Your goal: Whenever a line of the entries below holds the string "constructor", copy that line and return it.
##############################
(** ** Sorting out duplicates *)
Lemma dedupFrom_elem last values x :
  x ∈ dedupFrom last values ∨ x = last ↔ x ∈ values ∨ x = last.
Proof.
  revert last. induction values as [|v values IH]; intros last; simpl; [done|].
  destruct (String.eqb_spec last v) as [->|Hn].
  - rewrite IH, elem_of_cons. tauto.
  - rewrite !elem_of_cons. specialize (IH v). tauto.
Qed.

Lemma dedupFrom_sorted last values :
  StronglySorted strLe (last :: values) →
  StronglySorted strLe (last :: dedupFrom last values) ∧ NoDup (last :: dedupFrom last values).
Proof.
  revert last. induction values as [|v values IH]; intros last Hs; simpl.
  - split; [done|]. apply NoDup_singleton.
  - apply StronglySorted_inv in Hs as [Hs Hall].
    destruct (String.eqb_spec last v) as [->|Hn]; [by apply IH|].
    destruct (IH v Hs) as [Hs' Hnd]. split.
    + constructor; [done|]. rewrite Forall_forall in *. intros x Hx.
      apply Hall. rewrite elem_of_cons in *. pose proof (dedupFrom_elem v values x). tauto.
    + apply NoDup_cons. split; [|done]. intros Hin.
      apply StronglySorted_inv in Hs' as [_ Hv].
      rewrite Forall_cons in Hall. destruct Hall as [Hlv _].
      apply Hn, strLe_antisym; [done|].
      apply elem_of_cons in Hin as [->|Hin]; [done|]. rewrite Forall_forall in Hv. by apply Hv.
Qed.

(** The items of a diagnostic are listed once each, in byte order, and none
    is lost: [sortedUnique] returns a sorted list without duplicates of exactly
    the values it was given. *)
Theorem sortedUnique_spec values :
  StronglySorted strLe (sortedUnique values) ∧ NoDup (sortedUnique values) ∧
  ∀ x, x ∈ sortedUnique values ↔ x ∈ values.
Proof.
  unfold sortedUnique, sortStrings.
  pose proof (StronglySorted_merge_sort strLe values) as Hs.
  pose proof (merge_sort_Permutation strLe values) as Hp.
  destruct (merge_sort strLe values) as [|v vs].
  - split; [constructor|]. split; [constructor|]. intros x. by rewrite <- Hp.
  - destruct (dedupFrom_sorted v vs Hs) as [H1 H2]. do 2 (split; [done|]).
    intros x. rewrite <- Hp, !elem_of_cons. pose proof (dedupFrom_elem v vs x). tauto.
Qed.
##############################
Task result:
    + constructor; [done|]. rewrite Forall_forall in *. intros x Hx.
  - split; [constructor|]. split; [constructor|]. intros x. by rewrite <- Hp.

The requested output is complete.